Volunteers are being sought in the church to do basic care, hygiene, helping with feeding, listening, encouraging, offering prayer and taking small items such as soap, cereals, milk where required.
When there are sufficient funds to pay a trained nurse (approx. £1,750 pa) we will employ one who will co-ordinate and direct the volunteers.
Gikondo PEFA church have a Memorandum of Understanding Rwanda Palliative Care programme and Hospice Organisation who, in turn, have an MOU with the Ministry of Health in the government. I have good contact with the heads of both these organisations who are keen to encourage but have no funds to help financially.
PEFA clinic Gikondo has a 2-prong approach:
3rd stage Feb 2017
Marje made a two week trip to the project for the 5 day training for the volunteers in Palliative Care. The training was of a very high standard, with 4 of the top national trainers in Palliative Care being with us continually - they included a consultant PC specialist, a consultant oncologist and a highly experienced sociologist and psychologist. This came at a cost but it was worth every penny. The trainers engaged very well with the 18 PEFA volunteers who were keen to learn and enjoyed banter, questions and discussion. The volunteers have not been put off by the thought of the very tough sights of helpless, dying patients with whom they were preparing to deal. On the 5th day there was a graduation, when all the above me,t plus a top lady from the Rwanda Palliative Care Association - it felt very auspicious! We handed over the gift of hundreds of expensive colostomy bags they had requested and which we had found miraculously on internet, being offered by a charity committed to serving developing countries.

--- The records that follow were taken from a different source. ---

(** [ProgramTemplateRewardStepV2Type["referrerReward"]].  Numbers of the form
    are modelled as rationals; [submitForm] only copies them. *)
Record ReferrerReward : Type := mkReferrerReward {
  rr_enabled : bool;
  rr_valueType : ValueType;
  rr_value : Q;
  rr_currency : string
}.

(** [ProgramTemplateRewardStepV2Type["refereeReward"]]. *)
Record RefereeReward : Type := mkRefereeReward {
  re_enabled : bool;
  re_valueType : ValueType;
  re_value : Q;
  re_currency : string;
  re_minPurchaseAmount : option Q;
  re_validityDays : Q
}.

Record RewardStepValues : Type := mkValues {
  referrerReward : ReferrerReward;
  refereeReward : RefereeReward
}.

(** [DEFAULTS]. *)
Definition DEFAULTS : RewardStepValues :=
  {| referrerReward := mkReferrerReward true fixed 10 "USD";
     refereeReward := mkRefereeReward true percentage 20 "USD" (Some 50%Q) 30 |}.

(** The [type] tags of the two entries of a reward configuration. *)
Inductive RewardType : Type :=
| cash
| discount.

Record ReferrerConfig : Type := mkReferrerConfig {
  referrer_type : RewardType;
  referrer_valueType : ValueType;
  referrer_value : Q;
  referrer_currency : string
}.

Record RefereeConfig : Type := mkRefereeConfig {
  referee_type : RewardType;
  referee_valueType : ValueType;
  referee_value : Q;
  referee_currency : string;
  referee_minPurchaseAmount : option Q;
  referee_validityDays : Q
}.

(** [RewardConfigType]. *)
Record RewardConfig : Type := mkRewardConfig {
  referrer : ReferrerConfig;
  referee : RefereeConfig
}.

(** The part of [form.state] that [submitForm] reads. *)
Record FormState : Type := mkForm {
  values : RewardStepValues;
  isValidating : bool;
  isValid : bool
}.

Section RewardStep.

(** [form.validateAllFields("submit")] of the form library, which runs the
    [onSubmit] validator and leaves its verdict in the form state. *)
Variable validateAllFields : FormState -> FormState.

(** [submitForm]: [inl] is the thrown [Error], [inr None] is [undefined]. *)
Definition submitForm (form : FormState) : Error + option RewardConfig :=
  let form := validateAllFields form in
  if isValidating form || negb (isValid form) then
    inl (PlainError "Reward configuration is invalid. Please check the fields.")
  else
    let value := values form in
    let rewardConfig :=
      {| referrer :=
           {| referrer_type := cash;
              referrer_valueType := rr_valueType (referrerReward value);
              referrer_value := rr_value (referrerReward value);
              referrer_currency := rr_currency (referrerReward value) |};
         referee :=
           {| referee_type := discount;
              referee_valueType := re_valueType (refereeReward value);
              referee_value := re_value (refereeReward value);
              referee_currency := re_currency (refereeReward value);
              referee_minPurchaseAmount :=
                re_minPurchaseAmount (refereeReward value);
              referee_validityDays := re_validityDays (refereeReward value) |} |} in
    if rr_enabled (referrerReward value) || re_enabled (refereeReward value)
    then inr (Some rewardConfig)
    else inr None.

End RewardStep.

(** Modelled from the spec: the range checks of
    [programTemplateRewardStepSchemaV2] (package [@refref/types], not among
    the sources).  Section 4.3: "percentage bounded (1-100); fixed amount
    positive; currency in enumerated set; referee side additionally carries
    optional minimum purchase amount and a validity window (1-365 days).
    Submission fails validation if any enabled side has an out-of-range
    value".  [currencies] stands for [RewardCurrencies]. *)
Definition valueInRange (vt : ValueType) (v : Q) : bool :=
  match vt with
  | percentage => Qle_bool 1 v && Qle_bool v 100
  | fixed => negb (Qle_bool v 0)
  end.

(** Modelled from the spec: [programTemplateRewardStepSchemaV2] itself, by
    the same section 4.3: a side that is switched off is not range-checked,
    a side that is switched on must pass every check of its fields. *)
Definition programTemplateRewardStepSchemaV2
    (currencies : list string) (v : RewardStepValues) : bool :=
  let r := referrerReward v in
  let e := refereeReward v in
  (negb (rr_enabled r)
   || (valueInRange (rr_valueType r) (rr_value r)
       && existsb (fun c => c === rr_currency r) currencies))
  && (negb (re_enabled e)
      || (valueInRange (re_valueType e) (re_value e)
          && existsb (fun c => c === re_currency e) currencies
          && Qle_bool 1 (re_validityDays e)
          && Qle_bool (re_validityDays e) 365)).

(** [form.validateAllFields("submit")] on a form none of whose fields has a
    validator of its own, as in this component (the only validator is the
    form-level [onSubmit] schema): there is nothing to run, and the verdict
    the form carries is left as it was.  For the closed instances. *)
Definition noFieldValidators (form : FormState) : FormState := form.

(* ===================================================================== *)
(** ** Vocabulary of the properties *)
(* ===================================================================== *)

(** The role of user [u] in project [p], as the validation helpers read it. *)
Definition membershipRole (t : Tables) (p u : string) : option string :=
  option_map pu_role (selectMembership p u t).

(** [u] has a membership in [p] whose role is not ["member"]: the caller
    passes the permission guard of the validation helpers. *)
Definition isPrivileged (t : Tables) (p u : string) : bool :=
  match selectMembership p u t with
  | Some r => negb (pu_role r === "member")
  | None => false
  end.

(** The request comes with active project [p] and user [u]. *)
Definition resolved (ctx : Ctx) (p u : string) : Prop :=
  present (activeProjectId ctx) = Some p /\ present (userId ctx) = Some u.

(** The caller of [ctx] has role [role] in the active project, in the
    context and in the membership table alike. *)
Definition callerHasRole (ctx : Ctx) (w : World) (p u role : string) : Prop :=
  resolved ctx p u
  /\ projectUserRole ctx = Some role
  /\ membershipRole (tables w) p u = Some role.

(** The handler throws a [TRPCError] with code [c] and leaves the world as
    it found it: no table written, no provider call made. *)
Definition failsWith {A : Type} (c : Code) (m : M A) (w : World) : Prop :=
  exists msg, m w = (inl (TRPCError c msg), w).

(** The handler throws and leaves the world as it found it. *)
Definition rejected {A : Type} (m : M A) (w : World) : Prop :=
  exists e, m w = (inl e, w).

(** The world after the provider has served call [c]. *)
Definition afterCall (auth : AuthCall -> Tables -> string * Tables)
    (c : AuthCall) (w : World) : World :=
  mkWorld (snd (auth c (tables w))) (calls w ++ [c]).

(** Sample data for the closed instances below: project [acme] with owner
    [ann], then also admin [bob] and member [cid]. *)
Definition row (p u r : string) : ProjectUserRow := mkProjectUser p u r 0%Z.

Definition worldOf (rows : list ProjectUserRow) : World :=
  mkWorld (mkTables rows [] []) [].

Definition ctxOf (u role : string) : Ctx :=
  mkCtx (Some "acme") (Some u) (Some role).

Definition noContext : Ctx := mkCtx None None None.

Definition acmeTeam : World :=
  worldOf [row "acme" "ann" "owner"; row "acme" "bob" "admin";
           row "acme" "cid" "member"; row "other" "dan" "owner"].

Definition acmeAdminOnly : World :=
  worldOf [row "acme" "bob" "admin"; row "acme" "cid" "member"].

Definition acmeTwoAdmins : World :=
  worldOf [row "acme" "bob" "admin"; row "acme" "eve" "admin"].

Definition acmeSolo : World := worldOf [row "acme" "ann" "owner"].

Definition setupInProgress : list SetupStep :=
  [mkStep "design" "Design" true false; mkStep "rewards" "Rewards" true false;
   mkStep "notifications" "Notifications" false false;
   mkStep "installation" "Installation" true false].

(* ===================================================================== *)
(** ** The panels of the setup page ([page.tsx]) *)
(* ===================================================================== *)

(** The components the page mounts below the step list. *)
Inductive Panel : Type :=
| DesignConfig
| RewardStepPanel
| NotificationSetup
| Installation.

(** [step === id], for [step = searchParams?.get("step") ?? null]. *)
Definition stepIs (step : option string) (id : string) : bool :=
  match step with
  | Some s => s === id
  | None => false
  end.

(** What the page reads of [program], the data of
    [api.program.getById.useQuery]; it is absent while the query loads. *)
Record Program : Type := mkProgram {
  program_name : string;
  program_steps : list SetupStep
}.

(** The panels the page mounts.  While [program] is absent the page returns
    the loading view, which has none ([if (!program) return ...]).
    Otherwise the four [{cond && <Panel/>}] lines apply, in order: a panel
    is mounted when its condition holds; [!step] is true for [null] and for
    the empty string. *)
Definition renderedPanels (program : option Program) (step : option string)
  : list Panel :=
  match program with
  | None => []
  | Some _ =>
    (if stepIs step "design" then [DesignConfig] else [])
    ++ (if stepIs step "rewards" then [RewardStepPanel] else [])
    ++ (if stepIs step "notifications" then [NotificationSetup] else [])
    ++ (if stepIs step "installation"
           || match present step with None => true | Some _ => false end
        then [Installation] else [])
  end.

(* ===================================================================== *)
(** ** Assumptions on the store and on the provider *)
(* ===================================================================== *)

(** The key of a membership row. *)
Definition membershipKey (r : ProjectUserRow) : string * string :=
  (pu_projectId r, pu_userId r).

(** A user has at most one membership row per project. *)
Definition uniqueMemberships (t : Tables) : Prop :=
  NoDup (map membershipKey (projectUser t)).

(** User ids are unique in [schema.user]. *)
Definition uniqueUsers (t : Tables) : Prop :=
  NoDup (map u_id (user t)).

(** What [removeMember(org, member)] does to the membership table: the rows
    of that organization and member go, the others stay. *)
Definition removesMember (auth : AuthCall -> Tables -> string * Tables)
  : Prop :=
  forall org memberId t,
    projectUser (snd (auth (RemoveMember org memberId) t))
    = filter (fun r => negb ((pu_projectId r === org)
                             && (pu_userId r === memberId)))
             (projectUser t).

(** More sample data: [acme] with two owners, and a store with users and
    invitations. *)
Definition acmeTwoOwners : World :=
  worldOf [row "acme" "ann" "owner"; row "acme" "bob" "admin";
           row "acme" "fay" "owner"].

Definition acmeOffice : World :=
  mkWorld
    (mkTables
       [row "acme" "ann" "owner"; row "acme" "bob" "admin";
        row "acme" "gus" "member"]
       [mkUser "ann" (Some "Ann") (Some "ann@acme.test") None;
        mkUser "bob" None (Some "bob@acme.test") None]
       [mkInvitation "inv_1" "acme" "eve@acme.test" (Some "admin") "pending"
                     "ann" 0%Z 7%Z;
        mkInvitation "inv_2" "acme" "hal@acme.test" None "pending"
                     "bob" 1%Z 8%Z;
        mkInvitation "inv_3" "acme" "ivy@acme.test" (Some "member") "accepted"
                     "ann" 2%Z 9%Z])
    [].

(* ===================================================================== *)
(** * Properties *)
(* ===================================================================== *)

(** ** Facts about the queries *)

Lemma selectMembership_Some p u t r :
  selectMembership p u t = Some r ->
  In r (projectUser t) /\ pu_projectId r = p /\ pu_userId r = u.
Proof.
  unfold selectMembership. intros H.
  assert (Hin : In r (filter (fun r => (pu_projectId r === p) && (pu_userId r === u))
                             (projectUser t))).
  { destruct (filter _ _) as [|x l]; simpl in H; [discriminate|].
    injection H as ->. now left. }
  apply filter_In in Hin. destruct Hin as [Hin Hb].
  apply andb_true_iff in Hb. destruct Hb as [Hp Hu].
  apply String.eqb_eq in Hp, Hu. auto.
Qed.

Lemma membershipRole_Some t p u role :
  membershipRole t p u = Some role ->
  exists r, selectMembership p u t = Some r /\ pu_role r = role.
Proof.
  unfold membershipRole. destruct (selectMembership p u t) as [r|]; simpl.
  - intros [= <-]. now exists r.
  - discriminate.
Qed.

Lemma two_members_length {A : Type} (l : list A) (x y : A) :
  x <> y -> In x l -> In y l -> 2 <= length l.
Proof.
  destruct l as [|a [|b l]]; simpl; intros Hne Hx Hy; try lia.
  destruct Hx as [->|[]]. destruct Hy as [->|[]]. now elim Hne.
Qed.

Lemma filter_length_pos {A : Type} (f : A -> bool) (l : list A) (x : A) :
  In x l -> f x = true -> 1 <= length (filter f l).
Proof.
  intros Hin Hf.
  assert (H : In x (filter f l)) by (apply filter_In; auto).
  destruct (filter f l); simpl in *; [contradiction | lia].
Qed.
(** X19. A decision with a limit price is executed only if the quote
    crosses the limit, and then in full at the limit price, not at the
    quote; otherwise the order rests as SUBMITTED, the call still
    reports success with nothing executed, and no fill is recorded. *)
Theorem limit_order_fills_at_limit_or_rests (now : datetime)
    (order_uuid fill_uuid : string) (quote : string -> option Q)
    (decision : TradingDecision) (om : OrderManager.t) (limit cp : Q) :
  d_price decision = Some limit ->
  quote (d_symbol decision) = Some cp ->
  simulation_mode om = true ->
  let out := place_order now order_uuid fill_uuid quote decision om in
  exists o,
    get_order_status order_uuid (fst out) = Some o /\
    order_type o = LIMIT /\
    quantity o = d_quantity decision /\
    success (snd out) = true /\
    if crosses (d_action decision) limit cp
    then status o = FILLED /\
         filled_quantity o = d_quantity decision /\
         avg_fill_price o = limit /\
         executed_quantity (snd out) = d_quantity decision /\
         executed_price (snd out) = Some limit /\
         length (fills (fst out)) = S (length (fills om))
    else status o = SUBMITTED /\
         filled_quantity o = 0%Z /\
         executed_quantity (snd out) = 0%Z /\
         executed_price (snd out) = None /\
         fills (fst out) = fills om.
Proof. apply place_limit_order. Qed.

Lemma limit_order_fills_at_limit_or_rests_witness :
  let out :=
    place_order 0 "order-1" "fill-1" (fun _ => Some 150) limit_decision
      (OrderManager.initialize OrderManager.init) in
  exists o,
    get_order_status "order-1" (fst out) = Some o /\
    order_type o = LIMIT /\
    quantity o = d_quantity limit_decision /\
    success (snd out) = true /\
    if crosses (d_action limit_decision) 140 150
    then status o = FILLED /\
         filled_quantity o = d_quantity limit_decision /\
         avg_fill_price o = 140 /\
         executed_quantity (snd out) = d_quantity limit_decision /\
         executed_price (snd out) = Some 140 /\
         length (fills (fst out))
         = S (length (fills (OrderManager.initialize OrderManager.init)))
    else status o = SUBMITTED /\
         filled_quantity o = 0%Z /\
         executed_quantity (snd out) = 0%Z /\
         executed_price (snd out) = None /\
         fills (fst out) = fills (OrderManager.initialize OrderManager.init).
Proof.
  apply (limit_order_fills_at_limit_or_rests 0%Z "order-1" "fill-1"
           (fun _ => Some 150) limit_decision
           (OrderManager.initialize OrderManager.init) 140 150);
    reflexivity.
Defined.

(** [place_order] when the quote is missing. *)
Lemma place_order_no_quote (now : datetime) (order_uuid fill_uuid : string)
    (quote : string -> option Q) (decision : TradingDecision)
    (om : OrderManager.t) :
  quote (d_symbol decision) = None ->
  simulation_mode om = true ->
  let out := place_order now order_uuid fill_uuid quote decision om in
  success (snd out) = false /\
  fills (fst out) = fills om /\
  exists o,
    get_order_status order_uuid (fst out) = Some o /\
    status o = REJECTED /\
    filled_quantity o = 0%Z.
Proof.
  intros Hquote Hsim. unfold place_order, _create_order.
  set (order := {| order_id := order_uuid |}).
  destruct (index_of_store order (orders om)) as (i & Hi & Ho).
  change (order_id order) with order_uuid in Hi. rewrite Hi.
  change (default 0%nat (Some i)) with i. cbn [orders set_orders].
  rewrite Ho.
  unfold _submit_order. cbn [simulation_mode set_orders]. rewrite Hsim.
  unfold _simulate_order_execution. cbn [symbol order]. rewrite Hquote.
  cbn [fst snd success failure]. split; [reflexivity|].
  split.
  - rewrite fills_update_order. reflexivity.
  - eexists. split.
    + apply (get_order_status_update order_uuid i _ order);
        [exact Hi|exact Ho|reflexivity].
    + split; reflexivity.
Qed.

(** X20. Without a quote the order is kept in the store as REJECTED:
    the call reports failure, nothing is filled and no fill is
    recorded. *)
Theorem order_without_quote_is_rejected (now : datetime)
    (order_uuid fill_uuid : string) (quote : string -> option Q)
    (decision : TradingDecision) (om : OrderManager.t) :
  quote (d_symbol decision) = None ->
  simulation_mode om = true ->
  let out := place_order now order_uuid fill_uuid quote decision om in
  success (snd out) = false /\
  fills (fst out) = fills om /\
  exists o,
    get_order_status order_uuid (fst out) = Some o /\
    status o = REJECTED /\
    filled_quantity o = 0%Z.
Proof. apply place_order_no_quote. Qed.

Lemma order_without_quote_is_rejected_witness :
  let out :=
    place_order 0 "order-1" "fill-1" (fun _ => None) limit_decision
      (OrderManager.initialize OrderManager.init) in
  success (snd out) = false /\
  fills (fst out) = fills (OrderManager.initialize OrderManager.init) /\
  exists o,
    get_order_status "order-1" (fst out) = Some o /\
    status o = REJECTED /\
    filled_quantity o = 0%Z.
Proof.
  apply (order_without_quote_is_rejected 0%Z "order-1" "fill-1"
           (fun _ => None) limit_decision
           (OrderManager.initialize OrderManager.init)); reflexivity.
Defined.

End LimitOrders.

(** ** Queries and the re-evaluation loop *)

Section PendingOrders.

Import OrderManager.

Lemma insert_desc_perm (x : nat * Order) (l : list (nat * Order)) :
  Permutation (insert_desc x l) (x :: l).
Proof.
  induction l as [|y l IH]; cbn; [reflexivity|].
  destruct (created_at (snd x) <? created_at (snd y))%Z; [|reflexivity].
  rewrite IH. apply perm_swap.
Qed.

Lemma sort_desc_perm (l : list (nat * Order)) : Permutation (sort_desc l) l.
Proof.
  induction l as [|x l IH]; cbn; [reflexivity|].
  rewrite insert_desc_perm. apply perm_skip, IH.
Qed.

Lemma insert_desc_sorted (x : nat * Order) (l : list (nat * Order)) :
  StronglySorted newer_first l ->
  StronglySorted newer_first (insert_desc x l).
Proof.
  induction l as [|y l IH]; cbn; intros Hs.
  - constructor; constructor.
  - inversion Hs as [|? ? Hl Hy]; subst.
    destruct (Z.ltb_spec (created_at (snd x)) (created_at (snd y)))
      as [Hlt|Hge].
    + constructor; [apply IH, Hl|].
      rewrite List.Forall_forall. intros z Hz.
      apply In_insert_desc in Hz as [->|Hz].
      * unfold newer_first. lia.
      * rewrite List.Forall_forall in Hy. apply Hy, Hz.
    + constructor; [exact Hs|].
      constructor; [exact Hge|].
      rewrite List.Forall_forall in Hy |- *. intros z Hz.
      specialize (Hy z Hz). unfold newer_first in *. lia.
Qed.

Lemma sort_desc_sorted (l : list (nat * Order)) :
  StronglySorted newer_first (sort_desc l).
Proof.
  induction l as [|x l IH]; cbn; [constructor|].
  apply insert_desc_sorted, IH.
Qed.

Lemma lookup_In_combine_seq (l : list Order) :
  forall (k j : nat) (o : Order),
    l !! j = Some o -> In ((k + j)%nat, o) (combine (seq k (length l)) l).
Proof.
  induction l as [|x l IH]; intros k j o; [discriminate|].
  destruct j as [|j]; cbn.
  - intros [= <-]. left. f_equal. lia.
  - intros Hj. right. replace (k + S j)%nat with (S k + j)%nat by lia.
    apply IH, Hj.
Qed.

Lemma fst_combine_seq (l : list Order) :
  forall k, map fst (combine (seq k (length l)) l) = seq k (length l).
Proof.
  induction l as [|x l IH]; intros k; cbn; [reflexivity|].
  rewrite IH. reflexivity.
Qed.

Lemma NoDup_fst_filter (P : nat * Order -> bool) (l : list (nat * Order)) :
  NoDup (map fst l) -> NoDup (map fst (List.filter P l)).
Proof.
  induction l as [|x l IH]; cbn; intros Hnd; [constructor|].
  inversion Hnd as [|? ? Hx Hl]; subst.
  destruct (P x); cbn; [|apply IH, Hl].
  constructor; [|apply IH, Hl].
  intros Hin. apply Hx. rewrite list_elem_of_In in Hin |- *.
  apply in_map_iff in Hin as (y & Hy & Hin).
  apply filter_In in Hin as [Hin _]. apply in_map_iff. eauto.
Qed.

(** The objects [get_orders(status=st)] returns: those of the store with
    that status, each once. *)
Lemma get_orders_facts (st : option OrderStatus) (om : OrderManager.t) :
  (forall i o,
      In (i, o) (get_orders None st om)
      <-> orders om !! i = Some o /\
          match st with Some s => status o = s | None => True end) /\
  NoDup (map fst (get_orders None st om)).
Proof.
  unfold get_orders. split.
  - intros i o. rewrite In_sort_desc.
    assert (Hen : In (i, o) (enumerate (orders om))
                  <-> orders om !! i = Some o).
    { split.
      - intros Hin. destruct (In_combine_seq _ _ _ _ Hin) as [_ Hlk].
        rewrite Nat.sub_0_r in Hlk. exact Hlk.
      - intros Hlk. apply (lookup_In_combine_seq _ 0 i o Hlk). }
    destruct st as [t|]; rewrite ?filter_In, Hen; cbn [snd];
      rewrite ?status_eqb_eq; intuition congruence.
  - rewrite (Permutation_map fst (sort_desc_perm _)).
    assert (Hen : NoDup (map fst (enumerate (orders om)))).
    { unfold enumerate. rewrite fst_combine_seq. apply NoDup_seq. }
    destruct st as [t|]; repeat apply NoDup_fst_filter; exact Hen.
Qed.

(** X21. [get_orders] returns exactly the stored orders that pass its
    filters, each once, ordered from the newest to the oldest. *)
Theorem get_orders_selects_and_sorts (sym : option string)
    (st : option OrderStatus) (om : OrderManager.t) :
  (forall i o,
      In (i, o) (get_orders sym st om)
      <-> orders om !! i = Some o /\ selected sym st o) /\
  NoDup (map fst (get_orders sym st om)) /\
  StronglySorted newer_first (get_orders sym st om).
Proof.
  unfold get_orders. split; [|split].
  - intros i o. rewrite In_sort_desc. unfold selected.
    assert (Hen : In (i, o) (enumerate (orders om))
                  <-> orders om !! i = Some o).
    { split.
      - intros Hin. destruct (In_combine_seq _ _ _ _ Hin) as [_ Hlk].
        rewrite Nat.sub_0_r in Hlk. exact Hlk.
      - intros Hlk. apply (lookup_In_combine_seq _ 0 i o Hlk). }
    destruct sym as [s|], st as [t|];
      try destruct (String.eqb_spec s "") as [->|Hs];
      rewrite ?filter_In, Hen; cbn [snd];
      rewrite ?status_eqb_eq, ?String.eqb_eq; intuition congruence.
  - rewrite (Permutation_map fst (sort_desc_perm _)).
    assert (Hen : NoDup (map fst (enumerate (orders om)))).
    { unfold enumerate. rewrite fst_combine_seq. apply NoDup_seq. }
    destruct sym as [s|], st as [t|];
      try destruct (String.eqb s "");
      repeat apply NoDup_fst_filter; exact Hen.
  - apply sort_desc_sorted.
Qed.

Lemma can_fill_priced (o : Order) (limit cp : Q) :
  price o = Some limit ->
  can_fill o cp = Ok (crosses (action o) limit cp).
Proof.
  intros Hp. unfold can_fill, crosses. rewrite Hp.
  destruct (String.eqb (lower (action o)) "buy"); [reflexivity|].
  destruct (String.eqb (lower (action o)) "sell"); reflexivity.
Qed.

Lemma limit_priced_update (i : nat) (f : Order -> Order)
    (om : OrderManager.t) :
  (forall o, order_type (f o) = order_type o /\ price (f o) = price o) ->
  limit_priced om -> limit_priced (update_order i f om).
Proof.
  intros Hf Hwf j o. unfold update_order.
  destruct (orders om !! i) as [x|] eqn:Hx; [|apply Hwf].
  cbn [orders set_orders]. destruct (decide (i = j)) as [->|Hne].
  - rewrite list_lookup_insert_eq by (eapply lookup_lt_Some, Hx).
    intros [= <-]. destruct (Hf x) as [-> ->]. apply (Hwf j x Hx).
  - rewrite list_lookup_insert_ne by exact Hne. apply Hwf.
Qed.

Two practical training days followed the theory. Now there is a trained local church nurse who is also a volunteer who is going to lead the team and liaise with the RPCA who will be ready to advise.
Prayer is still needed for the implementation of all this - it is essential they introduce these volunteers gradually to the home based situations- I have seen some very tough sights over six home visits and I feel stage-by-stage is the way. The volunteers will offer to share Jesus and pray if the patients would like this and this is usually enthusiastically accepted.
In January, Marje went to Rwanda to encourage the volunteers and to go on visits with them to assess the needs. She also explored some possible sources of funding locally to make the project sustainable. There is still a hope that funding may be found in Rwanda or from UK to be able to pay the local trained nurse who co-ordinates and directs the volunteers.